In any event, I am really curious why this so called "breeder bashing" rule exists in the first place and what the parameters are in terms of alerting people to outright fraud.


----------



## MichaelE (Dec 15, 2012)

I don't know myself, but _I_ would certainly want to know about a shady or unethical breeder if there was *hard evidence* and not just "he said, she said" third, fourth, and fifth person stories that could possibly be rumoured to maybe have a shred of possible truth.

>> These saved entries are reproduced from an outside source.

(* ===== verification/Session.v ===== *)
(** * The session of the user

    What the thunks of src/dashboard/src/actions/auth.ts, the slice [auth] of the store and the
    items of the browser make together: a session, specified as a machine of five states
    ([session_spec]), which the code implements ([session_refines]).  The rest of the program
    works in between ([quiet]): it dispatches and uses the browser, but not on the session;
    a failure that expires the session (src/dashboard/src/shared/AxiosInstance.ts) is a step
    [Expire] of its own.  Signing in and checking the cookie are what the page of the login
    does (src/dashboard/src/components/LoginForm/LoginForm.tsx and its container): with an
    auth proxy it checks the cookie when it is opened, and without one it shows the form that
    takes a token. *)

From S2P Require Import Prelude.
From S2P Require Import Json.
From S2P Require Import JsonText.
From S2P Require Import Browser.
From S2P Require Import Types.
From S2P Require Import Url.
From S2P Require Import KubeRef.
From S2P Require Import Actions.
From S2P Require Import AuthReducer.
From S2P Require Import ConfigReducer.
From S2P Require Import ClusterReducer.
From S2P Require Import KubeReducer.
From S2P Require Import Store.
From S2P Require Import Thunk.
From S2P Require Import Auth.
From S2P Require Import AuthActions.
From S2P Require Import AxiosInstance.
From S2P Require Import Routes.

(** ** The specification *)

(** Signed in with a token, or through the auth proxy with a cookie; a cookie the page was
    opened with is to be checked; on the way to the sign-out page of the proxy the store
    still has the user. *)
Inductive session :=
| SignedOut
| WithToken (token : string)
| WithCookie
| CookieUnchecked
| Leaving.

#[export] Instance session_eq_dec : EqDecision session.
Proof. solve_decision. Defined.

Inductive session_op :=
| SignIn (token : string)
| CheckCookie
| SignOut
| Expire
| Reload
| OtherWork.

(** The user has a session, for the store. *)
Definition signed_in (s : session) : bool :=
  match s with SignedOut | CookieUnchecked => false | _ => true end.

(** No cookie was found. *)
Definition after_check (s : session) : session :=
  match s with WithCookie => CookieUnchecked | Leaving => SignedOut | s => s end.

Definition after_leaving (s : session) : session :=
  match s with WithCookie => Leaving | _ => SignedOut end.

Definition after_reload (s : session) : session :=
  match s with WithCookie => CookieUnchecked | Leaving => SignedOut | s => s end.

(** With an auth proxy or without one. *)
Inductive session_spec (proxy : bool) : session → session_op → session → Prop :=
| spec_signed_in s token :
    proxy = false → signed_in s = false → session_spec proxy s (SignIn token) (WithToken token)
| spec_token_refused s token :
    proxy = false → signed_in s = false → session_spec proxy s (SignIn token) s
| spec_cookie_found s : proxy = true → session_spec proxy s CheckCookie WithCookie
| spec_no_cookie s : proxy = true → session_spec proxy s CheckCookie (after_check s)
| spec_sign_out s : session_spec proxy s SignOut (after_leaving s)
| spec_expire s : session_spec proxy s Expire (after_leaving s)
| spec_reload s : session_spec proxy s Reload (after_reload s)
| spec_other s : session_spec proxy s OtherWork s.

(** Runs of a machine with labelled steps. *)
Inductive runs {C O : Type} (step : C → O → C → Prop) : C → list O → C → Prop :=
| runs_nil c : runs step c [] c
| runs_snoc c ops c1 op c2 : runs step c ops c1 → step c1 op c2 → runs step c (ops ++ [op]) c2.

Lemma runs_snoc_inv {C O} (step : C → O → C → Prop) c ops op c2 :
  runs step c (ops ++ [op]) c2 → ∃ c1, runs step c ops c1 ∧ step c1 op c2.
Proof.
  remember (ops ++ [op]) as l eqn:Hl. destruct 1 as [|c ops1 c1 op1 c2 H1 H2].
  - by destruct ops.
  - apply app_inj_tail in Hl as [-> ->]. by exists c1.
Qed.

Section program.
Context `{Lodash} `{Jwt} `{Location} `{Router}.

(** ** The page of the login *)

(** [mapStateToProps] of the container. *)
Definition login_uri (st : IStoreState) : string :=
  login_oauthLoginURI (IConfigState_authProxyEnabled (s_config st)) (IConfigState_oauthLoginURI (s_config st)).

(** The cluster, as an address of the backends names it. *)
Definition login_cluster (st : IStoreState) : string :=
  property_key (IClustersState_currentCluster (s_clusters st)).

Definition login_page (st : IStoreState) (cookieChecked : bool) (from : option string) : login_view :=
  LoginForm (IAuthState_authenticating (s_auth st)) cookieChecked
    (IAuthState_authenticated (s_auth st)) from (login_uri st)
    (IConfigState_authProxySkipLoginPage (s_config st)) (IAuthState_authenticationError (s_auth st)).

(** The effect of the page, and what its form dispatches. *)
Definition login_effect (st : IStoreState) : option (prog bool) :=
  if truthy (login_uri st)
  then Some (checkCookieAuthentication (login_cluster st)) else None.

Definition login_submit (st : IStoreState) (token : string) : option (prog unit) :=
  '(cluster, token) ← login_handleSubmit (login_cluster st) token;
  Some (authenticate cluster token false).

(** ** The program *)

(** The rest of the program leaves the session alone. *)
Record quiet (E : env) : Prop := {
  quiet_actions n : Forall (λ a, listens sl_auth a = false) (env_actions E n);
  quiet_browser n b k :
    k = AuthTokenKey ∨ k = AuthTokenOIDCKey → getItem k (env_browser E n b) = getItem k b;
}.

(** The page as it is opened in a browser. *)
Definition page_opened (b : browser) (m : machine) : machine :=
  mkMachine (store_initialState b) (mkWorld b kube_world_empty) (m_ticks m) (m_trace m) [].

(** The configuration has an auth proxy to log in with. *)
Definition has_proxy (m : machine) : bool := truthy (login_uri (m_store m)).

(** A page, opened in a browser as it was then, and what happens to it. *)
Inductive session_step (proxy : bool) : browser * machine → session_op → browser * machine → Prop :=
| step_sign_in boot m E token p checked from error replaced :
    quiet E → has_proxy m = proxy →
    login_page (m_store m) checked from = LoginWith false error replaced →
    login_submit (m_store m) token = Some p →
    session_step proxy (boot, m) (SignIn token) (boot, (run boot E p m).2)
| step_check_cookie boot m E p :
    quiet E → has_proxy m = proxy → login_effect (m_store m) = Some p →
    session_step proxy (boot, m) CheckCookie (boot, (run boot E p m).2)
| step_sign_out boot m E :
    quiet E → session_step proxy (boot, m) SignOut (boot, (run boot E logout m).2)
| step_expire boot m E :
    quiet E → session_step proxy (boot, m) Expire (boot, (run boot E expireSession m).2)
| step_reload boot m :
    session_step proxy (boot, m) Reload
      (w_browser (m_world m), page_opened (w_browser (m_world m)) m)
| step_other boot m E :
    quiet E → session_step proxy (boot, m) OtherWork (boot, do_tick boot E m).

I sort of thought everyone here tried to help everyone else in all manner of GSD, but this is one area that seems to be taboo, which in reality should be the highest on the watchdog list to keep people in general, and particularly members here from getting screwed.


----------



## Lucy Dog (Aug 10, 2008)

In short, the owners of the board doesn't want to be responsible for a slander lawsuit based on hearsay. To avoid this, everything negative is done through private messages.


----------



## gagsd (Apr 24, 2003)

PMs are fine. But very often "breeder bashing" is rumors, innuendo, or a case of they-don't-do-it-like-I-think-they-should. 
There are certainly bad breeders, and buyers with every reason to want to get the word out. This is just not the place. 


German Shepherd Dog Forums - Announcements in Forum : Breeding - General


----------



## LifeofRiley (Oct 20, 2011)

I understand the he-said/she-said debate. But, look at sites like Angie's List and Yelp - open forums! You get a range of opinions. And, as a user, you can look through the pros and cons, and actually learn from them! When you see a lot of user reviews, you can find patterns within them and understand those that best fit your sensibilities. When everything is private, it is a big mystery!

I would think a site like this would want people to have a full set of knowledge in choosing a breeder. It is weird that this subject is so taboo. 

I actually think most breeders who post here would welcome open reviews. They should, because a full set of reviews will help people understand what kind of homes are good for their dogs. 

I would hypothesize that good breeders don't worry about the quality of their dogs, they worry more about the quality of the homes they send their dogs too. More info on what is actually a good home for their dogs should be welcome information.

Now, as most of you know, I am, and always will be a rescue/shelter person when it comes to finding a pet. But, I have been on this board enough to recognize that those who are intent on buying from a breeder NEED better input. I always imagine that for every person who posts about looking for a breeder, there are probably 500 who are just lurking and never benefit from PMs.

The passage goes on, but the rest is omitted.